** DESCRIPTION OF THE TASK **
Using the records below, transcribe word for word the stretch from the line that contains "else put_fault s" through the line that contains "intros Hact Hroom", both end lines included, and nothing else.

** RECORDS SHOWN **
(** The state and the processor after the departure. *)
Definition depart (d : departure) (s : FaultState) (c : Cpu) : option (FaultState * Cpu) :=
  match d with
  | by_return => Some (s, c)
  | by_signal signal address =>
      match deliver s signal address c with returns s (Some c) => Some (s, c) | _ => None end
  | by_exit value address =>
      s ← terminate_guest_execution s (cpu_mem c) value;
      match deliver s SIGILL address c with returns s (Some c) => Some (s, c) | _ => None end
  end.

(** What the host is told. *)
Definition departure_result (d : departure) (c : Cpu) : GuestInvocationResult :=
  match d with
  | by_return => mkInvocation (cpu_reg c rax) None
  | by_signal signal address => mkInvocation 0 (Some (mkGuestFault (fault_kind signal) signal address (cpu_rip c)))
  | by_exit value _ => mkInvocation value None
  end.

(** When: a return is to the address on the stack and preserves R12; a fault is
    one of the three signals, and it and the trap of an exit leave room for the
    handler on the stack. *)
Definition departs_at (d : departure) (ce c : Cpu) : Prop :=
  match d with
  | by_return => cpu_rip c = host_word (cpu_mem ce) (cpu_reg ce rsp) /\ cpu_reg c r12 = cpu_reg ce r12
  | by_signal signal _ => signal ∈ captured_signals /\ has_room c = true
  | by_exit _ _ => has_room c = true
  end.

(** What runs inside the call leaves its frame as it was: captured calls that
    the guest makes through the host are over. *)
Record undisturbed (frame : Frame) (s1 s2 : FaultState) : Prop := {
  un_active : active_capture s2 = active_capture s1;
  un_capture : captures s2 !! fr_capture frame = captures s1 !! fr_capture frame;
  un_fault : faults s2 !! fr_fault frame = faults s1 !! fr_fault frame;
  un_actions n : n ∈ captured_signals -> actions s2 n = handler_action;
}.

(** Two states agree outside a frame. *)
Definition outside (frame : Frame) (s s' : FaultState) : Prop :=
  (forall p, p <> fr_capture frame -> captures s' !! p = captures s !! p) /\
  (forall p, p <> fr_fault frame -> faults s' !! p = faults s !! p).

(** The call begins with a new frame, and the trampoline starts. *)
Lemma begin_capture_spec s t c entry top a0 a1 a2 recovery frame c1 s1 :
  begin_capture s t c entry top a0 a1 a2 recovery = finished (frame, Some c1) s1 ->
  exists s0 c0, call_once_install s = finished tt s0 /\
    store64 c recovery 0 = Some c0 /\ invoke t c0 entry top a0 a1 a2 recovery = Ok (Some c1) /\
    fr_previous_capture frame = active_capture s0 /\
    s1 = set_active (put_capture (put_fault s0 (fr_fault frame) (mkGuestFault unknown_fault 0 0 0))
           (fr_capture frame)
           (mkActiveCapture (Some (fr_fault frame)) recovery (recovery_address t) false 0))
           (Some (fr_capture frame)) /\
    captures s0 !! fr_capture frame = None /\ faults s0 !! fr_fault frame = None.
Proof.
  unfold begin_capture. destruct (call_once_install s) as [[] s0|e s0|] eqn:H0; [|done..].
  destruct (store64 c recovery 0) as [c0|] eqn:Hs; [|intros E; congruence].
  destruct (invoke _ _ _ _ _ _ _ _) as [oc|e] eqn:Hi; [|done]. intros E.
  injection E as <- -> <-. exists s0, c0. cbn [fr_fault fr_capture fr_previous_capture].
  split_and!; try done; apply not_elem_of_dom, is_fresh.
Qed.

(** The installation does not touch captures. *)
Lemma call_once_install_captures s s0 :
  call_once_install s = finished tt s0 ->
  active_capture s0 = active_capture s /\ captures s0 = captures s /\ faults s0 = faults s.
Proof.
  unfold call_once_install. destruct (install_once s); [by intros [= <-]|].
  unfold install_handlers. destruct (install_loop _ _ _ s) as [[] s'|e s'|] eqn:Hl; [|done..].
  intros [= <-]. cbn. revert Hl. generalize (@nil SignalState) (signal_states s) (actions s).
  intros i todo. revert i. induction todo as [|st todo IH]; cbn [install_loop]; intros i d.
  - by intros [= <-].
  - destruct (sigaction_ok _ _ _); [apply IH|]. by destruct (rollback_loop _ _).
Qed.

(** The handler, inside a call whose stack pointer is recorded. *)
Lemma deliver_captured s signal address c p a f :
  actions s signal = handler_action -> has_room c = true ->
  active_capture s = Some p -> captures s !! p = Some a -> cap_fault a = Some f ->
  cap_recovery a <> 0 -> host_word (cpu_mem c) (cap_recovery a) <> 0 -> cap_recovery_address a <> 0 ->
  deliver s signal address c =
    returns (if exit_requested a && (signal =? SIGILL) then s
             else put_fault s f (mkGuestFault (fault_kind signal) signal address (cpu_rip c)))
      (Some (set_rip (set_reg c rsp (host_word (cpu_mem c) (cap_recovery a))) (cap_recovery_address a))).
Proof.
  intros Hact Hroom Ha Hc Hf H1 H2 H3. rewrite deliver_ours by done. unfold guest_signal_handler.
  apply Z.eqb_neq in H1, H2, H3. rewrite Ha, Hc, Hf, H1, H2, H3. cbn [orb redirect_to_recovery].
  rewrite H2, H3. cbn [orb]. by destruct (exit_requested a && _).
Qed.

(** The departure of an undisturbed call: nothing but the frame changes, the
    processor stands at the return or at the recovery address, and the frame
    says what happened. *)
Lemma depart_spec t c ce cr frame recovery s1 s2 d :
  captures s1 !! fr_capture frame =
    Some (mkActiveCapture (Some (fr_fault frame)) recovery (recovery_address t) false 0) ->
  faults s1 !! fr_fault frame = Some (mkGuestFault unknown_fault 0 0 0) ->
  active_capture s1 = Some (fr_capture frame) -> undisturbed frame s1 s2 ->
  recovery <> 0 -> recovery_address t <> 0 -> cpu_reg c rsp <> 48 ->
  host_word (cpu_mem cr) recovery = cpu_reg c rsp - 48 -> departs_at d ce cr ->
  exists s3 c3, depart d s2 cr = Some (s3, c3) /\ outside frame s2 s3 /\
    (if d is by_return then c3 = cr
     else c3 = set_rip (set_reg cr rsp (cpu_reg c rsp - 48)) (recovery_address t)) /\
    forall rax_value, (if d is by_return then rax_value = cpu_reg cr rax else rax_value = 0) ->
      finish_capture s3 frame rax_value =
        Some (departure_result d cr, set_active s3 (fr_previous_capture frame)).
Proof.
  intros Hc1 Hf1 Ha1 [Ha Hc Hf Hact] Hr Ht Hsp Hw Hd. rewrite Hc1 in Hc. rewrite Hf1 in Hf. rewrite Ha1 in Ha.
  destruct d as [|signal address|value address]; cbn [depart departs_at departure_result] in *.
  - exists s2, cr. split_and!; [done|done|done|]. intros v ->. unfold finish_capture. cbn. by rewrite Hc, Hf.
  - destruct Hd as [Hd Hroom].
    rewrite (deliver_captured s2 signal address cr _ _ _ (Hact _ Hd) Hroom Ha Hc eq_refl) by (cbn; rewrite ?Hw; lia).
    cbn [exit_requested andb cap_recovery cap_recovery_address]. rewrite Hw. do 2 eexists.
    split_and!; [done| |done|].
    + split; intros p Hp; cbn; [done|]. by rewrite lookup_insert_ne.
    + intros v ->. unfold finish_capture. cbn. rewrite Hc, lookup_insert_eq. cbn [mbind option_bind exit_requested].
      cbn [gf_native_code]. assert (signal <> 0) as Hn by (intros ->; revert Hd; unfold captured_signals;
        by rewrite !elem_of_cons, elem_of_nil; intros [?|[?|[?|?]]]).
      apply Z.eqb_neq in Hn. by rewrite Hn.
  - unfold terminate_guest_execution. rewrite Ha. cbn [mbind option_bind]. rewrite Hc.
    cbn [mbind option_bind cap_recovery cap_recovery_address cap_fault]. rewrite Hw.
    rewrite !(proj2 (Z.eqb_neq _ _)) by lia. cbn [orb mbind option_bind].
    rewrite (deliver_captured _ SIGILL address cr (fr_capture frame)
      (mkActiveCapture (Some (fr_fault frame)) recovery (recovery_address t) true value) (fr_fault frame)).
    + cbn [exit_requested cap_recovery cap_recovery_address]. rewrite Hw. do 2 eexists.
      split_and!; [done| |done|].
      * split; intros p Hp; cbn; [|done]. by rewrite lookup_insert_ne.
      * intros v ->. unfold finish_capture. cbn. by rewrite lookup_insert_eq, Hf.
    + apply Hact. unfold captured_signals. rewrite !elem_of_cons. tauto.
    + done.
    + done.
    + cbn. apply lookup_insert_eq.
    + done.
    + done.
    + cbn [cap_recovery]. rewrite Hw. lia.
    + done.
Qed.
(* ===== verification/GuestMemory.v ===== *)
(** * The guest address space

    [src/include/nyxora/memory/guest_address_space.hpp] and
    [src/src/memory/guest_address_space.cpp]: the map of regions, over buffers
    of its own or over a native arena.

    [space] is the object: the regions by base address, the arena when the
    space is native-backed, and the host memory the arena lives in.  Every
    method returns what the C++ method returns together with the object after
    the call; the three methods that store through a pointer are in [result],
    because a store to a page the host protects would end the process. *)

From S2P Require Import Prelude OrdMap NativeArena.

Local Open Scope Z_scope.

Inductive RegionKind : Type :=
| kind_generic | kind_anonymous | kind_file | kind_stack | kind_reserved
| kind_flexible | kind_direct.

#[export] Instance RegionKind_eq_dec : EqDecision RegionKind.
Proof. solve_decision. Defined.

Record RegionInfo : Type := mkRegionInfo {
  ri_base : Z;
  ri_size : Z;
  ri_protection : Z;
  ri_name : string;
  ri_offset : Z;
  ri_memory_type : Z;
  ri_kind : RegionKind;
  ri_committed : bool;
  ri_auxiliary_protection : Z;
}.

Record Region : Type := mkRegion { info : RegionInfo; storage : list byte }.

Record space : Type := mkSpace {
  regions_ : omap Region;
  native_ : option NativeArena;
  host_ : HostMem;
}.

Definition with_regions (s : space) (m : omap Region) : space := mkSpace m (native_ s) (host_ s).
Definition with_host (s : space) (h : HostMem) : space := mkSpace (regions_ s) (native_ s) h.

(** A piece of a region, with a base, size, protection and offset of its
    own. *)
Definition piece_info (i : RegionInfo) (base size protection offset : Z) : RegionInfo :=
  mkRegionInfo base size protection (ri_name i) offset (ri_memory_type i) (ri_kind i)
    (ri_committed i) (ri_auxiliary_protection i).

Definition set_protection (i : RegionInfo) (protection : Z) : RegionInfo :=
  piece_info i (ri_base i) (ri_size i) protection (ri_offset i).

Definition end_address (base size : Z) : option Z :=
  if (size =? 0) || (u64_max - size <? base) then None else Some (base + size).

(** [info.base + info.size]. *)
Definition region_end (i : RegionInfo) : Z := wrap64 (ri_base i + ri_size i).

Definition native_backed (s : space) : bool := match native_ s with Some _ => true | None => false end.
Definition native_base (s : space) : Z :=
  match native_ s with Some a => arena_base a | None => 0 end.
Definition native_size (s : space) : Z :=
  match native_ s with Some a => arena_size a | None => 0 end.

Definition arena_offset (arena : NativeArena) (address : Z) : option Z :=
  if address <? arena_base arena then None
  else
    let offset := address - arena_base arena in
    if offset <=? arena_size arena then Some offset else None.

Definition native_offset (s : space) (address : Z) : option Z :=
  arena ← native_ s; arena_offset arena address.

Definition find_region (m : omap Region) (address : Z) : option Region :=
  match oprev_le address m with
  | None => None
  | Some (_, r) => if address <? region_end (info r) then Some r else None
  end.

(** Whether the offset of a kind counts bytes from the start of the region. *)
Definition offset_advances (k : RegionKind) : bool :=
  bool_decide (k = kind_direct) || bool_decide (k = kind_file).

Section Operations.
Context `{HostOs}.

Definition reserve_native (h : HostMem) (size preferred_base : Z) : option space :=
  '(arena, h) ← reserve h size preferred_base; Some (mkSpace [] (Some arena) h).

Definition map_region (s : space) (i : RegionInfo) : bool * space :=
  match end_address (ri_base i) (ri_size i) with
  | None => (false, s)
  | Some end_ =>
      let base := ri_base i in
      let size := ri_size i in
      if (match olower base (regions_ s) with Some (k, _) => k <? end_ | None => false end)
      then (false, s)
      else if (match oprev_lt base (regions_ s) with
               | Some (_, previous) => base <? region_end (info previous)
               | None => false
               end)
      then (false, s)
      else
        match native_ s with
        | Some arena =>
            match arena_offset arena base with
            | None => (false, s)
            | Some offset =>
                if arena_size arena - offset <? size then (false, s)
                else
                  let '(ok, h) := arena_protect arena (host_ s) offset size (ri_protection i) in
                  let s := with_host s h in
                  if ok then (true, with_regions s (oemplace base (mkRegion i []) (regions_ s)))
                  else (false, s)
            end
        | None =>
            (true, with_regions s
               (oemplace base (mkRegion i (replicate (Z.to_nat size) zero_byte)) (regions_ s)))
        end
  end.

(** [map(base, size, protection, name)]. *)
Definition map_named (s : space) (base size protection : Z) (name : string) : bool * space :=
  map_region s (mkRegionInfo base size protection name 0 0 kind_generic true 0).

Definition unmap (s : space) (base size : Z) : bool * space :=
  match ofind base (regions_ s) with
  | None => (false, s)
  | Some r =>
      if negb (ri_size (info r) =? size) then (false, s)
      else
        match native_ s with
        | None => (true, with_regions s (oerase base (regions_ s)))
        | Some arena =>
            match arena_offset arena base with
            | None => (false, s)
            | Some offset =>
                let '(ok, h) := arena_protect arena (host_ s) offset size prot_none in
                let s := with_host s h in
                if ok then (true, with_regions s (oerase base (regions_ s))) else (false, s)
            end
        end
  end.

(** *** [unmap_range] *)

Record Removal : Type := mkRemoval {
  region_base : Z;
  overlap_base : Z;
  overlap_size : Z;
  removal_protection : Z;
}.

(** [prepare_overlap]: what is to be removed of a region, and the pieces that
    remain. *)
Definition overlap_removal (original : Region) (ob oe : Z) : Removal :=
  mkRemoval (ri_base (info original)) ob (oe - ob) (ri_protection (info original)).

Definition overlap_before (native : bool) (original : Region) (ob : Z) : omap Region :=
  let i := info original in
  if ri_base i <? ob then
    let size := ob - ri_base i in
    [(ri_base i, mkRegion (piece_info i (ri_base i) size (ri_protection i) (ri_offset i))
                   (if native then [] else zslice (storage original) 0 size))]
  else [].

Definition overlap_after (native : bool) (original : Region) (oe : Z) : omap Region :=
  let i := info original in
  let original_end := region_end i in
  if oe <? original_end then
    let size := original_end - oe in
    let offset := if offset_advances (ri_kind i)
                  then wrap64 (ri_offset i + (oe - ri_base i)) else ri_offset i in
    [(oe, mkRegion (piece_info i oe size (ri_protection i) offset)
            (if native then [] else
               zslice (storage original) (oe - ri_base i)
                 (zlen (storage original) - (oe - ri_base i))))]
  else [].

Definition prepare_overlap (native : bool) (acc : list Removal * omap Region)
    (overlap : Region * Z * Z) : list Removal * omap Region :=
  let '(original, ob, oe) := overlap in
  (acc.1 ++ [overlap_removal original ob oe],
   omerge (omerge acc.2 (overlap_before native original ob)) (overlap_after native original oe)).

(** The overlaps of [base, end_) with the regions, in the order the source
    visits them. *)
Definition overlaps_of (m : omap Region) (base end_ : Z) : list (Region * Z * Z) :=
  (match find_region m base with
   | Some original =>
       if ri_base (info original) <? base then
         let oe := Z.min end_ (region_end (info original)) in
         if base <? oe then [(original, base, oe)] else []
       else []
   | None => []
   end) ++
  (orange base end_ m ≫= fun kr =>
     let original := kr.2 in
     let ob := Z.max base (ri_base (info original)) in
     let oe := Z.min end_ (region_end (info original)) in
     if ob <? oe then [(original, ob, oe)] else []).

(** Undoing the protections already applied, last one first. *)
Fixpoint rollback (arena : NativeArena) (h : HostMem) (applied : list Removal) : HostMem :=
  match applied with
  | [] => h
  | r :: applied =>
      let offset := default 0 (arena_offset arena (overlap_base r)) in
      rollback arena
        (arena_protect arena h offset (overlap_size r) (removal_protection r)).2 applied
  end.

Fixpoint protect_removals (arena : NativeArena) (h : HostMem) (applied todo : list Removal)
  : bool * HostMem :=
  match todo with
  | [] => (true, h)
  | r :: todo =>
      let offset := default 0 (arena_offset arena (overlap_base r)) in
      let '(ok, h) := arena_protect arena h offset (overlap_size r) prot_none in
      if ok then protect_removals arena h (r :: applied) todo
      else (false, rollback arena h applied)
  end.

Definition removal_aligned (arena : NativeArena) (r : Removal) : bool :=
  match arena_offset arena (overlap_base r) with
  | None => false
  | Some _ => (overlap_base r mod page_size =? 0) && (overlap_size r mod page_size =? 0)
  end.

Definition unmap_range (s : space) (base size : Z) : bool * space :=
  match end_address base size with
  | None => (false, s)
  | Some end_ =>
      let '(removals, prepared) :=
        foldl (prepare_overlap (native_backed s)) ([], []) (overlaps_of (regions_ s) base end_) in
      let commit s :=
        with_regions s
          (omerge (foldl (fun m r => oerase (region_base r) m) (regions_ s) removals) prepared) in
      match native_ s with
      | None => (true, commit s)
      | Some arena =>
          if negb (forallb (removal_aligned arena) removals) then (false, s)
          else
            let '(ok, h) := protect_removals arena (host_ s) [] removals in
            let s := with_host s h in
            if ok then (true, commit s) else (false, s)
      end
  end.

(** *** Protection *)

Definition protect (s : space) (base size protection : Z) : bool * space :=
  match ofind base (regions_ s) with
  | None => (false, s)
  | Some r =>
      if negb (ri_size (info r) =? size) then (false, s)
      else
        let commit s :=
          with_regions s
            (oinsert base (mkRegion (set_protection (info r) protection) (storage r))
               (regions_ s)) in
        match native_ s with
        | None => (true, commit s)
        | Some arena =>
            match arena_offset arena base with
            | None => (false, s)
            | Some offset =>
                let '(ok, h) := arena_protect arena (host_ s) offset size protection in
                let s := with_host s h in
                if ok then (true, commit s) else (false, s)
            end
        end
  end.

(** [make_region] of [protect_range]. *)
Definition make_region (native : bool) (original : Region)
    (piece_base piece_size piece_protection storage_offset : Z) : omap Region :=
  let i := info original in
  let offset := if offset_advances (ri_kind i)
                then wrap64 (ri_offset i + storage_offset) else ri_offset i in
  [(piece_base, mkRegion (piece_info i piece_base piece_size piece_protection offset)
                  (if native then [] else zslice (storage original) storage_offset piece_size))].

Definition protect_range (s : space) (base size protection : Z) : bool * space :=
  match end_address base size with
  | None => (false, s)
  | Some end_ =>
      match find_region (regions_ s) base with
      | None => (false, s)
      | Some r =>
          let original_base := ri_base (info r) in
          let original_size := ri_size (info r) in
          if (u64_max - original_size <? original_base)
             || (original_base + original_size <? end_) then (false, s)
          else if (base =? original_base) && (size =? original_size)
          then protect s base size protection
          else
            let native := native_backed s in
            let before_size := base - original_base in
            let after_size := original_base + original_size - end_ in
            let replacements :=
              omerge
                (omerge
                   (if negb (before_size =? 0)
                    then make_region native r original_base before_size
                           (ri_protection (info r)) 0
                    else [])
                   (make_region native r base size protection before_size))
                (if negb (after_size =? 0)
                 then make_region native r end_ after_size (ri_protection (info r))
                        (before_size + size)
                 else []) in
            let commit s :=
              with_regions s (omerge (oerase original_base (regions_ s)) replacements) in
            match native_ s with
            | None => (true, commit s)
            | Some arena =>
                match arena_offset arena base with
                | None => (false, s)
                | Some offset =>
                    if negb (size mod page_size =? 0) then (false, s)
                    else
                      let '(ok, h) := arena_protect arena (host_ s) offset size protection in
                      let s := with_host s h in
                      if ok then (true, commit s) else (false, s)
                end
            end
      end
  end.

(** *** Bytes *)

(** The region's buffer after a [memcpy] into it. *)
Definition store_buffered (s : space) (r : Region) (offset : Z) (bytes : list byte) : space :=
  with_regions s
    (oinsert (ri_base (info r)) (mkRegion (info r) (zsplice (storage r) offset bytes))
       (regions_ s)).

** RESPONSE AREA **
             else put_fault s f (mkGuestFault (fault_kind signal) signal address (cpu_rip c)))
      (Some (set_rip (set_reg c rsp (host_word (cpu_mem c) (cap_recovery a))) (cap_recovery_address a))).
Proof.
  intros Hact Hroom Ha Hc Hf H1 H2 H3. rewrite deliver_ours by done. unfold guest_signal_handler.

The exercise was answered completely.